The Irwin Retina Center also offers diagnosis and treatment for other diseases and disorders of the retina, including:

  • Retinal detachment. Retinal detachment is a medical emergency requiring prompt surgical treatment to preserve vision. The retina is the light-sensitive tissue that lines the inside back wall of your eye. In retinal detachment, the retina is pulled away from the underlying choroid — a thin layer of blood vessels that supplies oxygen and nutrients to the retina. Retinal detachment leaves retinal cells deprived of oxygen. The longer the retina and choroid remain separated, the greater the risk of permanent vision loss in the affected eye. Fortunately, retinal detachment often has clear warning signs. If you go to an ophthalmologist as soon as warning signs appear, early diagnosis and treatment of retinal detachment can save your vision.

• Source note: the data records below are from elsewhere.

(* ===== verification/PoolFacts.v ===== *)
(** The event pool of conev.c: the invariant that ties links, items, timers and
    buffers together, and that its operations keep it. *)
From S2P Require Import Prelude CMem Sys Mpool PktFake State Conev StateFacts TimerFacts BufFacts.
#[local] Open Scope Z_scope.

(** An event in use: its link is below [count]. *)
Definition live (p : poolhd) (v : nat) : Prop :=
  exists k, pl_links p !! k = Some v /\ Z.of_nat k < pl_count p.
(** The two buffers an event owns. *)
Definition slot (e : eval) (s : bool) : option nat := if s then ev_sq_buff e else ev_buff e.
Definition closed (p : poolhd) (v : nat) : Prop := exists e, pl_items p !! v = Some e /\ ev_fd e = -1.

(** [tl] are the timers, [bl] the free buffers; [x] is an event whose descriptor is
    already closed while it is being deleted. *)
Record pool_inv (x : option nat) (w : world) (tl bl : list nat) : Prop := {
  pi_len : length (pl_links (w_pool w)) = length (pl_items (w_pool w));
  pi_max : pl_max (w_pool w) = Z.of_nat (length (pl_items (w_pool w)));
  pi_nodup : NoDup (pl_links (w_pool w));
  pi_range : forall v, v ∈ pl_links (w_pool w) -> (v < length (pl_items (w_pool w)))%nat;
  pi_count : 0 <= pl_count (w_pool w) <= Z.of_nat (length (pl_links (w_pool w)));
  pi_index : forall k v, pl_links (w_pool w) !! k = Some v -> Z.of_nat k < pl_count (w_pool w) ->
    exists e, pl_items (w_pool w) !! v = Some e /\ ev_index e = Z.of_nat k;
  pi_fd : forall v e, live (w_pool w) v -> pl_items (w_pool w) !! v = Some e -> Some v <> x -> 0 < ev_fd e;
  pi_iter : forall v e, pl_items (w_pool w) !! v = Some e -> ev_mod_iter e <= pl_iters (w_pool w);
  pi_pair : forall v e q, live (w_pool w) v -> pl_items (w_pool w) !! v = Some e -> ev_pair e = Some q ->
    live (w_pool w) q \/ closed (w_pool w) q;
  pi_timers : timers_ok (w_pool w) tl;
  pi_tlive : forall i, i ∈ tl -> live (w_pool w) i;
  pi_bufs : bufs_ok w bl;
  pi_own : forall v e s b, live (w_pool w) v -> pl_items (w_pool w) !! v = Some e -> slot e s = Some b ->
    is_Some (w_bufs w !! b) /\ b ∉ bl;
  pi_distinct : forall v e s v' e' s' b, live (w_pool w) v -> pl_items (w_pool w) !! v = Some e ->
    slot e s = Some b -> live (w_pool w) v' -> pl_items (w_pool w) !! v' = Some e' ->
    slot e' s' = Some b -> v = v' /\ s = s';
}.

Lemma live_item x w tl bl v : pool_inv x w tl bl -> live (w_pool w) v -> is_Some (pl_items (w_pool w) !! v).
Proof.
  intros Hi (k & Hk & Hlt). destruct (pi_index _ _ _ _ Hi k v Hk Hlt) as (e & He & _). by eexists.
Qed.

(** ** Changing items *)

(** What an update of an item keeps, as far as the invariant is concerned. *)
Record keeps (lv : nat -> Prop) (x x' : option nat) (iters : Z) (v : nat) (e e' : eval) : Prop := {
  ke_index : ev_index e' = ev_index e;
  ke_iter : ev_mod_iter e' <= iters;
  ke_fd : ev_fd e' = ev_fd e \/ (x' = Some v /\ ev_fd e' = -1);
  ke_pair : ev_pair e' = ev_pair e \/ forall q, ev_pair e' = Some q -> lv q;
  ke_slot : forall s, slot e' s = slot e s \/ slot e' s = None;
}.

  • Retinal Vein Occlusions (RVO). Retina vein occlusions are the second-most common retinal vascular problem after diabetic retinopathy. RVO is a blockage of the small veins that carry blood away from the retina – the layer of tissue at the back of the inner eye that converts light images to nerve signals and sends them to the brain. RVO occurs more often in people with diabetes, glaucoma or hypertension. The Irwin Retina Center is a recognized leader in the treatment of this disorder. Treatments may include laser treatment and injections of special drugs that block the growth of new blood vessels.
  • Uveitis. Uveitis is swelling and irritation of the uvea, the middle layer of the eye. Causes include allergy, infection, chemical exposure, trauma – or the cause may be unknown. Because it may be associated with more than 100 diseases, uveitis also serves as an indication of other medical problems. If left untreated, inflammation inside the eye can lead to blindness. If you suspect you have uveitis, consult an ophthalmologist at once.
  • CMV Retinitis. Cytomegalovirus (CMV) is a viral inflammation of the retina of the eye and is caused by a member of the herpes simplex virus family. Mild CMV infections are common in otherwise healthy people but severe CMV disease is not. Your immune system usually keeps them from triggering an active disease. In someone with a weak immune system, it can cause CMV retinitis, an infection of the eye that can lead to blindness. If left untreated, CMV can spread throughout the body, infecting other organs to create a wide range of symptoms that can lead to serious illness, even blindness. The goal of treatment is to stabilize or restore vision and prevent blindness. Long-term treatment is often needed. Medications may be given by mouth, through a vein or injected directly into the eye. Treatments for CMV are effective if the infection is detected early.